Well, I don't want to speak for Stalker0 as to how he intended it or how he does it. In a fast-paced scenario, like say a chase where the PCs have to decide quickly I might well have them all roll simultaneously, one dodges left, the other dodges right, suddenly they find themselves separated. Its the kind of thing that happens. The alchemist drops a flask so he can pull out his wand, the dwarf lights a match, oops!Thanks for the link. I did read it, but I'm afraid I'm still confused. How did you, as the GM, play the bear as simultaneously soothed and intimidated? Or did you decide that one canceled out the other, and if so, how did you decide which one got priority?

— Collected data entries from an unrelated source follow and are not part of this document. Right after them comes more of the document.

(** * SchematicWebViewer: the renderer pipeline and the resource loader

    A shallow embedding of [src/renderer/renderer.ts] and
    [src/resource/resourceLoader.ts].

    - JS [Map]s and [Set]s are [gmap]s and [gset]s keyed by strings.
    - Mesh coordinates are JS numbers; every value the renderer computes is
      an integer or a half-integer, which doubles carry exactly, so they are
      modelled as rationals ([Q]).
    - [async] functions are modelled twice: by the state they leave behind
      when they run without interruption, and by a step relation over
      their suspension points, in which several calls interleave.
    - A thrown exception is an explicit [Faulted] outcome; the mutations done
      before the throw stay in the state. *)

From Stdlib Require Import Ascii String QArith Lqa.
From stdpp Require Import gmap strings pretty list fin_maps.

Local Open Scope string_scope.
Local Open Scope Z_scope.
Local Open Scope list_scope.

(** ** Blocks and their cache key *)

(** A [Block] of schematicjs: [{ type: string; properties: Record<string,string> }].
    [properties] lists the entries of the JS object in the order in which the
    object enumerates its own keys; for names that are not array indices this
    is the order in which the properties were inserted. *)
Record Block := mkBlock {
  type : string;
  properties : list (string * string);
}.

#[global] Instance Block_eq_dec : EqDecision Block.
Proof. solve_decision. Defined.

(** The mapping a property list denotes: the value bound to a name. *)
Fixpoint propertyValue (ps : list (string * string)) (k : string) : option string :=
  match ps with
  | [] => None
  | (k', v) :: rest => if decide (k' = k) then Some v else propertyValue rest k
  end.

(** *** [JSON.stringify] on an object with string values *)

Definition dquote : ascii := "034"%char.
Definition backslash : ascii := "092"%char.

Definition hexDigit (n : N) : ascii :=
  if (n <? 10)%N then ascii_of_N (48 + n) else ascii_of_N (87 + n).

(** One code unit under ECMAScript's QuoteJSONString: the quote and the
    backslash are escaped, control characters get their short escape or
    [\u00xx], everything else is copied. *)
Definition quoteJSONChar (c : ascii) : string :=
  let n := N_of_ascii c in
  if (n =? 34)%N then String backslash (String dquote "")
  else if (n =? 92)%N then String backslash (String backslash "")
  else if (n =? 8)%N then "\b"
  else if (n =? 12)%N then "\f"
  else if (n =? 10)%N then "\n"
  else if (n =? 13)%N then "\r"
  else if (n =? 9)%N then "\t"
  else if (n <? 32)%N then
    "\u00" +:+ String (hexDigit (n / 16)) (String (hexDigit (n mod 16)) "")
  else String c "".

Fixpoint quoteJSONBody (s : string) : string :=
  match s with
  | EmptyString => ""
  | String c rest => quoteJSONChar c +:+ quoteJSONBody rest
  end.

Definition quoteJSONString (s : string) : string :=
  String dquote (quoteJSONBody s +:+ String dquote "").

Definition jsonMember (kv : string * string) : string :=
  quoteJSONString kv.1 +:+ ":" +:+ quoteJSONString kv.2.

Fixpoint jsonMembers (ps : list (string * string)) : string :=
  match ps with
  | [] => ""
  | kv :: rest =>
      jsonMember kv +:+
      match rest with [] => "" | _ :: _ => "," +:+ jsonMembers rest end
  end.

(** [JSON.stringify(block.properties)]. *)
Definition JSON_stringify (ps : list (string * string)) : string :=
  "{" +:+ jsonMembers ps +:+ "}".

(** renderer.ts, lines 132-134. *)
Definition hashBlockForMap (block : Block) : string :=
  type block +:+ ":" +:+ JSON_stringify (properties block).

(** Reading one escaped code unit back; [None] at the closing quote. It is
    the left inverse of [quoteJSONChar] the proofs about keys rest on. *)
Definition hexValue (c : ascii) : option N :=
  let n := N_of_ascii c in
  if ((48 <=? n) && (n <=? 57))%N then Some (n - 48)%N
  else if ((97 <=? n) && (n <=? 102))%N then Some (n - 87)%N
  else None.

Definition unquoteJSONChar (s : string) : option (ascii * string) :=
  match s with
  | EmptyString => None
  | String c rest =>
      if (N_of_ascii c =? 34)%N then None
      else if (N_of_ascii c =? 92)%N then
        match rest with
        | String e rest' =>
            if (N_of_ascii e =? 34)%N then Some (dquote, rest')
            else if (N_of_ascii e =? 92)%N then Some (backslash, rest')
            else if (N_of_ascii e =? 98)%N then Some ("008"%char, rest')
            else if (N_of_ascii e =? 102)%N then Some ("012"%char, rest')
            else if (N_of_ascii e =? 110)%N then Some ("010"%char, rest')
            else if (N_of_ascii e =? 114)%N then Some ("013"%char, rest')
            else if (N_of_ascii e =? 116)%N then Some ("009"%char, rest')
            else if (N_of_ascii e =? 117)%N then
              match rest' with
              | String _ (String _ (String h (String l rest''))) =>
                  match hexValue h, hexValue l with
                  | Some a, Some b => Some (ascii_of_N (16 * a + b), rest'')
                  | _, _ => None
                  end
              | _ => None
              end
            else None
        | EmptyString => None
        end
      else Some (c, rest)
  end.

(** Renderings are recognised, one character at a time, by a small
    automaton. It only serves to tell keys of different types apart: run
    from two places of one string, it cannot accept at both. *)
Inductive JState :=
  | JStart | JOpen | JKey | JKeyEsc | JAfterKey | JColon
  | JVal | JValEsc | JAfterVal | JComma | JDone.

Inductive JClass :=
  | CQuote | CBackslash | CLeftBrace | CRightBrace | CColon | CComma | COther.

Definition classify (c : ascii) : JClass :=
  let n := N_of_ascii c in
  if (n =? 34)%N then CQuote
  else if (n =? 92)%N then CBackslash
  else if (n =? 123)%N then CLeftBrace
  else if (n =? 125)%N then CRightBrace
  else if (n =? 58)%N then CColon
  else if (n =? 44)%N then CComma
  else COther.

Definition jdelta (q : JState) (k : JClass) : option JState :=
  match q, k with
  | JStart, CLeftBrace => Some JOpen
  | JOpen, CQuote => Some JKey
  | JOpen, CRightBrace => Some JDone
  | JKey, CQuote => Some JAfterKey
  | JKey, CBackslash => Some JKeyEsc
  | JKey, _ => Some JKey
  | JKeyEsc, _ => Some JKey
  | JAfterKey, CColon => Some JColon
  | JColon, CQuote => Some JVal
  | JVal, CQuote => Some JAfterVal
  | JVal, CBackslash => Some JValEsc
  | JVal, _ => Some JVal
  | JValEsc, _ => Some JVal
  | JAfterVal, CComma => Some JComma
  | JAfterVal, CRightBrace => Some JDone
  | JComma, CQuote => Some JKey
  | _, _ => None
  end.

Fixpoint jrun (q : JState) (s : string) : option JState :=
  match s with
  | EmptyString => Some q
  | String c rest =>
      match jdelta q (classify c) with
      | Some q' => jrun q' rest
      | None => None
      end
  end.

(** The pairs of states two runs over one string can be in, the first
    started inside a rendering and the second at the start of one: one of
    them is inside a string whenever the other is not. *)
Definition apart (a b : JState) : bool :=
  match a, b with
  | JKey, (JStart | JOpen | JAfterVal | JComma | JDone | JAfterKey | JColon)
  | JVal, (JStart | JOpen | JAfterVal | JComma | JDone | JAfterKey | JColon)
  | (JAfterKey | JColon | JAfterVal | JComma | JDone), (JKey | JVal)
  | JColon, JStart => true
  | _, _ => false
  end.

(** ** Structures (schematicjs, an external package) *)

Definition BlockVector3 : Type := Z * Z * Z.

Module Schematic.
Record t := mk {
  width : Z;
  height : Z;
  length : Z;
  blockTypes : list Block;
  blocks : gmap (Z * Z * Z) Block;
}.
End Schematic.

Definition contains (s : Schematic.t) (pos : BlockVector3) : bool :=
  let '(x, y, z) := pos in
  (0 <=? x) && (x <? Schematic.width s) &&
  (0 <=? y) && (y <? Schematic.height s) &&
  (0 <=? z) && (z <? Schematic.length s).

(** Modelled from the spec: schematicjs's [getBlock] is not under src/. The
    spec's structure source gives [getBlock(position) -> Block | empty] on a
    grid bounded by the declared width, height and length, 0-indexed; a
    position outside the grid holds nothing. *)
Definition getBlock (s : Schematic.t) (pos : BlockVector3) : option Block :=
  if contains s pos then Schematic.blocks s !! pos else None.
(** * exifr: the TIFF/EXIF segment parser (src/parsers/tiff.mjs)

    A shallow embedding of [TiffCore] and [Tiff] and the properties of the
    decoder: header validation, directory entries (inline or out-of-line
    values), directory tables, the five IFD blocks and the shape of the
    output. *)

From Stdlib Require Import ZArith List Bool String Ascii Strings.Byte Lia.
From Stdlib Require Import Floats.SpecFloat.
From stdpp Require Import base gmap strings list fin_maps.

Import ListNotations.
Local Open Scope Z_scope.

(** ** Errors

    The source throws plain [Error] objects that differ by their message;
    the kinds below name the messages:
    - ['Invalid EXIF data: ...'] (byte order marker, 0x002A, IFD0 offset):
      [MalformedHeader];
    - ['Invalid tiff type ...']: [UnknownFieldType];
    - ['tiff value offset ... is out of chunk size ...'] and the range error
      of the byte reader: [OffsetOutOfBounds];
    - a failure inside the collaborators of [postProcess] (tag translation,
      GPS conversion): [CollaboratorFailure]. *)
Inductive TiffError : Type :=
| MalformedHeader
| UnknownFieldType
| OffsetOutOfBounds
| CollaboratorFailure.

Inductive result (A : Type) : Type :=
| OK (a : A)
| Err (e : TiffError).
Arguments OK {A} a.
Arguments Err {A} e.

Definition bind {A B : Type} (m : result A) (k : A -> result B) : result B :=
  match m with
  | OK a => k a
  | Err e => Err e
  end.

Notation "'let*' x ':=' m 'in' k" := (bind m (fun x => k))
  (at level 10, x pattern, m at level 100, k at level 200).

(** ** The byte reader

    [BufferView] (src/util/BufferView.mjs) is not part of the sources at
    hand; the parser uses its reads, its [le] flag and
    [view.buffer.byteLength]. *)

(** Modelled from the spec: the Byte Buffer View, "an immutable, bounds-known
    view over the TIFF byte range, with an endianness flag".  [bytes] are the
    bytes visible through the view (offset 0 is the start of the TIFF header),
    [bufferByteLength] is the byte length of the buffer the view is cut from
    ([view.buffer.byteLength]), [le] the endianness flag. *)
Record BufferView : Type := mkView {
  bytes : list byte;
  bufferByteLength : Z;
  le : bool
}.

Definition byteLength (v : BufferView) : Z := Z.of_nat (List.length (bytes v)).

(** A view never extends past the buffer it is cut from. *)
Definition wf_view (v : BufferView) : Prop := byteLength v <= bufferByteLength v.

Definition set_le (v : BufferView) (b : bool) : BufferView :=
  {| bytes := bytes v; bufferByteLength := bufferByteLength v; le := b |}.

(** Modelled from the spec: "reading past the buffer surfaces as
    OffsetOutOfBounds from the underlying reader".  [getBytes v off n] are
    the [n] bytes at offset [off] of the view. *)
Definition getBytes (v : BufferView) (off n : Z) : result (list byte) :=
  if (0 <=? off) && (0 <=? n) && (off + n <=? byteLength v)
  then OK (firstn (Z.to_nat n) (skipn (Z.to_nat off) (bytes v)))
  else Err OffsetOutOfBounds.

Definition byteVal (b : byte) : Z := Z.of_N (Byte.to_N b).
(** * divider.py: border removal, Otsu binarisation and morphological clean-up

    A shallow embedding of [src/divider.py].  The script is a straight line
    of OpenCV / NumPy calls on one image buffer.  Each library call the script
    makes is embedded as a function over lists of rows, following the
    operation's documented per-pixel definition; the script itself is embedded
    twice: its pure data flow ([process], lines 8-30) and its effects on the
    file system and the display ([script], lines 5, 12, 33, 35, 36). *)

From stdpp Require Import base list strings gmap.
From Stdlib Require Import ZArith Lia.

Local Open Scope Z_scope.

(** ** Data model *)

(** An 8-bit sample; NumPy's [uint8].  Arithmetic results are reduced with
    [wrap8] where NumPy would wrap. *)
Abbreviation sample := Z (only parsing).

Definition wrap8 (v : Z) : sample := v mod 256.

(** One pixel of a 3-channel image, channels in the order the array stores
    them (index 0, 1, 2 of the last axis; OpenCV loads them as B, G, R). *)
Abbreviation pixel := (sample * sample * sample)%type (only parsing).

Definition ch0 (p : pixel) : sample := p.1.1.
Definition ch1 (p : pixel) : sample := p.1.2.
Definition ch2 (p : pixel) : sample := p.2.

(** An array of shape (H, W, 3) resp. (H, W): a list of H rows. *)
Abbreviation image := (list (list pixel)) (only parsing).
Abbreviation plane := (list (list sample)) (only parsing).

(** The shape of an array as the list of its row lengths. *)
Definition shape {A} (m : list (list A)) : list nat := length <$> m.

(** [has_dims W H m]: [m] has H rows of W columns each. *)
Definition has_dims {A} (W H : nat) (m : list (list A)) : Prop :=
  shape m = replicate H W.

(** Element at row [r], column [c], when inside the array. *)
Definition px {A} (m : list (list A)) (r c : nat) : option A :=
  m !! r ≫= (.!! c).

(** Element at a signed position; [d] stands for every position outside the
    array (the constant border of the morphological filters). *)
Definition at_border (d : sample) (m : plane) (r c : Z) : sample :=
  if (r <? 0) || (c <? 0) then d
  else default d (px m (Z.to_nat r) (Z.to_nat c)).

(** ** The library calls of the script *)

(** Lines 8-9. *)
Definition lower : pixel := (0, 80, 110).
Definition upper : pixel := (0, 120, 150).

(** The per-pixel test of [cv2.inRange]: every channel within its inclusive
    bounds. *)
Definition in_range (lo hi p : pixel) : bool :=
  (ch0 lo <=? ch0 p) && (ch0 p <=? ch0 hi) &&
  (ch1 lo <=? ch1 p) && (ch1 p <=? ch1 hi) &&
  (ch2 lo <=? ch2 p) && (ch2 p <=? ch2 hi).

(** [cv2.inRange(src, lowerb, upperb)]: 255 where the test holds, 0
    elsewhere. *)
Definition inRange (src : image) (lo hi : pixel) : plane :=
  fmap (M := list) (fun p => if in_range lo hi p then 255 else 0) <$> src.

(** [cv2.getStructuringElement(cv2.MORPH_RECT, (w, h))]: an h-by-w array of
    ones. *)
Definition getStructuringElement_RECT (ksize : nat * nat) : plane :=
  replicate ksize.2 (replicate ksize.1 1).

(** The default anchor (-1, -1) of the morphological filters is the kernel
    centre: (row, column) = (rows / 2, cols / 2). *)
Definition anchor (kernel : plane) : Z * Z :=
  (Z.of_nat (length kernel) / 2, Z.of_nat (length (default [] (head kernel))) / 2).

(** The source samples under the non-zero kernel elements when the anchor
    sits on (r, c); positions outside the source read [d]. *)
Definition window (d : sample) (kernel src : plane) (r c : nat) : list sample :=
  mjoin (imap (fun i krow =>
    mjoin (imap (fun j e =>
      if e =? 0 then []
      else [at_border d src (Z.of_nat r + Z.of_nat i - (anchor kernel).1)
                            (Z.of_nat c + Z.of_nat j - (anchor kernel).2)])
      krow)) kernel).
(** * Keyboard selection of the console host: src/host/selectionInput.cpp

    A shallow embedding of the keyboard-driven selection engine
    (dispatcher, line-selection extender, word-by-word scanner, mark-mode
    navigator, color selector and the boundary helpers), followed by the
    properties of the specification that concern them. *)

From Stdlib Require Import ZArith List Bool Lia.
Import ListNotations.
Open Scope Z_scope.

Set Implicit Arguments.

(** ** Machine integers *)

(** SHORT is a signed 16-bit integer; [to_short] is the wrap-around of a
    conversion to SHORT. *)
Definition to_short (z : Z) : Z := (z + 32768) mod 65536 - 32768.

(** ULONG is an unsigned 32-bit integer. *)
Definition to_ulong (z : Z) : Z := z mod 4294967296.

(** ** Coordinates and rectangles (COORD, SMALL_RECT) *)

Record COORD := mkCOORD { X : Z; Y : Z }.

Record SMALL_RECT := mkRECT { Left : Z; Top : Z; Right : Z; Bottom : Z }.

Definition COORD_eqb (a b : COORD) : bool := (X a =? X b) && (Y a =? Y b).

(** A coordinate lies inside the buffer edges (the source ASSERTs this of the
    selection point). *)
Definition in_edges (e : SMALL_RECT) (p : COORD) : Prop :=
  Left e <= X p <= Right e /\ Top e <= Y p <= Bottom e.

Definition in_edgesb (e : SMALL_RECT) (p : COORD) : bool :=
  (Left e <=? X p) && (X p <=? Right e) && (Top e <=? Y p) && (Y p <=? Bottom e).

(** ** Geometry utilities (Utils::) *)

Module Utils.

(** Modelled from the spec: Utils::s_CompareCoords is not under src/. The
    coordinate ordering is the reading order: rows are compared first, then
    columns; the result is negative, zero or positive. *)
Definition s_CompareCoords (a b : COORD) : Z :=
  if Y a <? Y b then -1
  else if Y b <? Y a then 1
  else if X a <? X b then -1
  else if X b <? X a then 1
  else 0.

(** Modelled from the spec: Utils::s_DoIncrementScreenCoordinate is not under
    src/. Moving past the last column of a row continues at the first column
    of the next row; at the bottom-right corner the step reports failure and
    leaves the coordinate where it is. *)
Definition s_DoIncrementScreenCoordinate (e : SMALL_RECT) (p : COORD) : bool * COORD :=
  if X p =? Right e then
    if Y p <? Bottom e then (true, mkCOORD (Left e) (Y p + 1))
    else (false, p)
  else (true, mkCOORD (X p + 1) (Y p)).

(** Modelled from the spec: Utils::s_DoDecrementScreenCoordinate is not under
    src/. The mirror image of the increment: from the first column the step
    continues at the last column of the previous row, and fails at the
    top-left corner. *)
Definition s_DoDecrementScreenCoordinate (e : SMALL_RECT) (p : COORD) : bool * COORD :=
  if X p =? Left e then
    if Top e <? Y p then (true, mkCOORD (Right e) (Y p - 1))
    else (false, p)
  else (true, mkCOORD (X p - 1) (Y p)).

(** [n] steps with [step], stopping at the first step that fails. *)
Fixpoint repeat_step (step : COORD -> bool * COORD) (n : nat) (p : COORD) : bool * COORD :=
  match n with
  | O => (true, p)
  | S n' =>
      let '(ok, p') := step p in
      if ok then repeat_step step n' p' else (false, p')
  end.

(** Modelled from the spec: Utils::s_AddToPosition is not under src/. The
    coordinate is translated by an offset in the wrapped coordinate space of
    the buffer: |iAdd| increments (decrements when iAdd is negative), ending
    where a step fails. *)
Definition s_AddToPosition (e : SMALL_RECT) (iAdd : Z) (p : COORD) : bool * COORD :=
  if 0 <=? iAdd
  then repeat_step (s_DoIncrementScreenCoordinate e) (Z.to_nat iAdd) p
  else repeat_step (s_DoDecrementScreenCoordinate e) (Z.to_nat (- iAdd)) p.

End Utils.

(** ** Keyboard input (INPUT_KEY_INFO) *)

(** Windows virtual-key codes (winuser.h). *)
Definition VK_RETURN : Z := 0x0D.
Definition VK_SHIFT : Z := 0x10.
Definition VK_CONTROL : Z := 0x11.
Definition VK_MENU : Z := 0x12.
Definition VK_ESCAPE : Z := 0x1B.
Definition VK_PRIOR : Z := 0x21.
Definition VK_NEXT : Z := 0x22.
Definition VK_END : Z := 0x23.
Definition VK_HOME : Z := 0x24.
Definition VK_LEFT : Z := 0x25.
Definition VK_UP : Z := 0x26.
Definition VK_RIGHT : Z := 0x27.
Definition VK_DOWN : Z := 0x28.
Definition VK_INSERT : Z := 0x2D.

(** Character literals of the source. *)
Definition chr_0 : Z := 48.
Definition chr_9 : Z := 57.
Definition chr_C : Z := 67.

(** Modelled from the spec: the INPUT_KEY_INFO class is not under src/. A key
    event is a virtual key code with the modifier state sampled with it. *)
Record INPUT_KEY_INFO := mkKey {
  GetVirtualKey : Z;
  IsShiftPressed : bool;
  IsCtrlPressed : bool;
  IsAltPressed : bool
}.

(** Modelled from the spec: exactly Shift. *)
Definition IsShiftOnly (k : INPUT_KEY_INFO) : bool :=
  IsShiftPressed k && negb (IsCtrlPressed k) && negb (IsAltPressed k).

(** Modelled from the spec: exactly Shift+Ctrl. *)
Definition IsShiftAndCtrlOnly (k : INPUT_KEY_INFO) : bool :=
  IsShiftPressed k && IsCtrlPressed k && negb (IsAltPressed k).

(** ** The console: screen buffer, text buffer, cursor, edit line *)

(** CHAR_ROW: the characters of a row and, per column, the glyph-half
    attribute byte. *)
Record CHAR_ROW := mkCharRow { Chars : list Z; KAttrs : list Z }.

(** Array read. The source indexes the arrays unchecked; outside the array
    the behaviour is undefined there and the model reads 0. *)
Definition array_at (a : list Z) (i : Z) : Z :=
  if i <? 0 then 0 else nth (Z.to_nat i) a 0.

(** Modelled from the spec: the Cursor class is not under src/; it offers
    get/set of column and row, increment/decrement by a delta and a
    has-moved flag. *)
Record Cursor := mkCursor { GetPosition : COORD; HasMoved : bool }.

(** Modelled from the spec: Cursor::SetXPosition, set the column. *)
Definition SetXPosition (x : Z) (c : Cursor) : Cursor :=
  mkCursor (mkCOORD x (Y (GetPosition c))) (HasMoved c).

(** Modelled from the spec: Cursor::SetYPosition, set the row. *)
Definition SetYPosition (y : Z) (c : Cursor) : Cursor :=
  mkCursor (mkCOORD (X (GetPosition c)) y) (HasMoved c).

(** Modelled from the spec: Cursor::IncrementXPosition, the column moved
    right by a delta. The navigator calls it only when the new column is
    inside the buffer width, where a SHORT column does not wrap around. *)
Definition IncrementXPosition (d : Z) (c : Cursor) : Cursor :=
  SetXPosition (X (GetPosition c) + d) c.

(** Modelled from the spec: Cursor::DecrementXPosition, the column moved
    left by a delta. The navigator calls it only from a positive column and
    with a delta of at most 3, where a SHORT column does not wrap around. *)
Definition DecrementXPosition (d : Z) (c : Cursor) : Cursor :=
  SetXPosition (X (GetPosition c) - d) c.

(** Modelled from the spec: Cursor::IncrementYPosition, the row moved down
    by a delta. The row is the SHORT field of a COORD: the sum wraps around. *)
Definition IncrementYPosition (d : Z) (c : Cursor) : Cursor :=
  SetYPosition (to_short (Y (GetPosition c) + d)) c.

(** Modelled from the spec: Cursor::DecrementYPosition, the row moved up by
    a delta. The row is the SHORT field of a COORD: the difference wraps
    around. *)
Definition DecrementYPosition (d : Z) (c : Cursor) : Cursor :=
  SetYPosition (to_short (Y (GetPosition c) - d)) c.

(** Modelled from the spec: Cursor::SetHasMoved, the has-moved flag. *)
Definition SetHasMoved (b : bool) (c : Cursor) : Cursor :=
  mkCursor (GetPosition c) b.

(** TEXT_BUFFER_INFO: the rows, addressed by their offset from the first
    row, and the cursor. *)
Record TEXT_BUFFER_INFO := mkTextInfo { Rows : list CHAR_ROW; GetCursor : Cursor }.

(** Modelled from the spec: TEXT_BUFFER_INFO::GetRowByOffset is not under
    src/. The row accessor returns, for a row index, the cells of that row
    and their glyph-half classification; outside the buffer the source has
    no row, and the model an empty one. *)
Definition GetRowByOffset (t : TEXT_BUFFER_INFO) (y : Z) : CHAR_ROW :=
  if y <? 0 then mkCharRow [] [] else nth (Z.to_nat y) (Rows t) (mkCharRow [] []).

(** SCREEN_INFORMATION, as far as the selection code reads it. *)
Record SCREEN_INFORMATION := mkScreen {
  GetScreenBufferSize : COORD;
  GetScreenWindowSizeY : Z;
  GetLegacyAttributes : Z;
  TextInfo : TEXT_BUFFER_INFO
}.

(** COOKED_READ_DATA: the line being edited. *)
Record COOKED_READ_DATA := mkCooked {
  _NumberOfVisibleChars : Z;
  _OriginalCursorPosition : COORD
}.

(** CONSOLE_INFORMATION; [lpCookedReadData] is [None] for the null pointer. *)
Record CONSOLE_INFORMATION := mkConsole {
  CurrentScreenBuffer : SCREEN_INFORMATION;
  lpCookedReadData : option COOKED_READ_DATA;
  GetEnableColorSelection : bool
}.

Definition set_cursor (c : Cursor) (g : CONSOLE_INFORMATION) : CONSOLE_INFORMATION :=
  let s := CurrentScreenBuffer g in
  mkConsole
    (mkScreen (GetScreenBufferSize s) (GetScreenWindowSizeY s) (GetLegacyAttributes s)
              (mkTextInfo (Rows (TextInfo s)) c))
    (lpCookedReadData g) (GetEnableColorSelection g).

Definition cursor_of (g : CONSOLE_INFORMATION) : Cursor :=
  GetCursor (TextInfo (CurrentScreenBuffer g)).

Definition KAttrAt (g : CONSOLE_INFORMATION) (p : COORD) : Z :=
  array_at (KAttrs (GetRowByOffset (TextInfo (CurrentScreenBuffer g)) (Y p))) (X p).

Definition CharAt (g : CONSOLE_INFORMATION) (p : COORD) : Z :=
  array_at (Chars (GetRowByOffset (TextInfo (CurrentScreenBuffer g)) (Y p))) (X p).

(** Modelled from the spec: Utils::s_GetCurrentBufferEdges is not under src/.
    The buffer edge rectangle spans the leftmost/rightmost column and the
    topmost/bottommost row of the whole buffer. *)
Definition s_GetCurrentBufferEdges (g : CONSOLE_INFORMATION) : SMALL_RECT :=
  let size := GetScreenBufferSize (CurrentScreenBuffer g) in
  mkRECT 0 0 (X size - 1) (Y size - 1).

(** Modelled from the spec: SCREEN_INFORMATION::ClipToScreenBuffer is not
    under src/. The rectangle is clipped to within the console buffer. *)
Definition ClipToScreenBuffer (s : SCREEN_INFORMATION) (r : SMALL_RECT) : SMALL_RECT :=
  let size := GetScreenBufferSize s in
  mkRECT (Z.max (Left r) 0) (Z.max (Top r) 0)
         (Z.min (Right r) (X size - 1)) (Z.min (Bottom r) (Y size - 1)).

(** ** The selection singleton *)

(** CONSOLE_SELECTION_NOT_EMPTY of the console API (wincon.h). *)
Definition CONSOLE_SELECTION_NOT_EMPTY : Z := 0x0002.

(** The fields of the Selection class that selectionInput.cpp reads or
    writes directly. *)
Record Selection := mkSelection {
  _dwSelectionFlags : Z;
  _coordSelectionAnchor : COORD;
  _srSelectionRect : SMALL_RECT;
  _fUseAlternateSelection : bool;
  _coordSavedCursorPosition : COORD
}.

I just prompted the players to say what they were doing and had each one roll immediately after declaring. I can see that it might have taken away some of the suspense, but the all-roll-at-once option just seemed like too much work for the GM. Maybe it depends on the nature of the challenge, but it seems like most challenges (especially social challenges) would not be quite so jumbled that everything would have to happen at once.
Particularly if there are knowledge checks involved--the GM would have to remember "Okay, Mary says she's making a knowledge check" while Bill, Bobby, and John all declare their actions; then the GM has to pay attention to whether Mary succeeds or fails at the end of the round and give her appropriate feedback if she makes a success. Then Bill, Bobby, and John can't do anything based on Mary's knowledge check until the next round after that. Have I got that right, for the classic Obsidian system?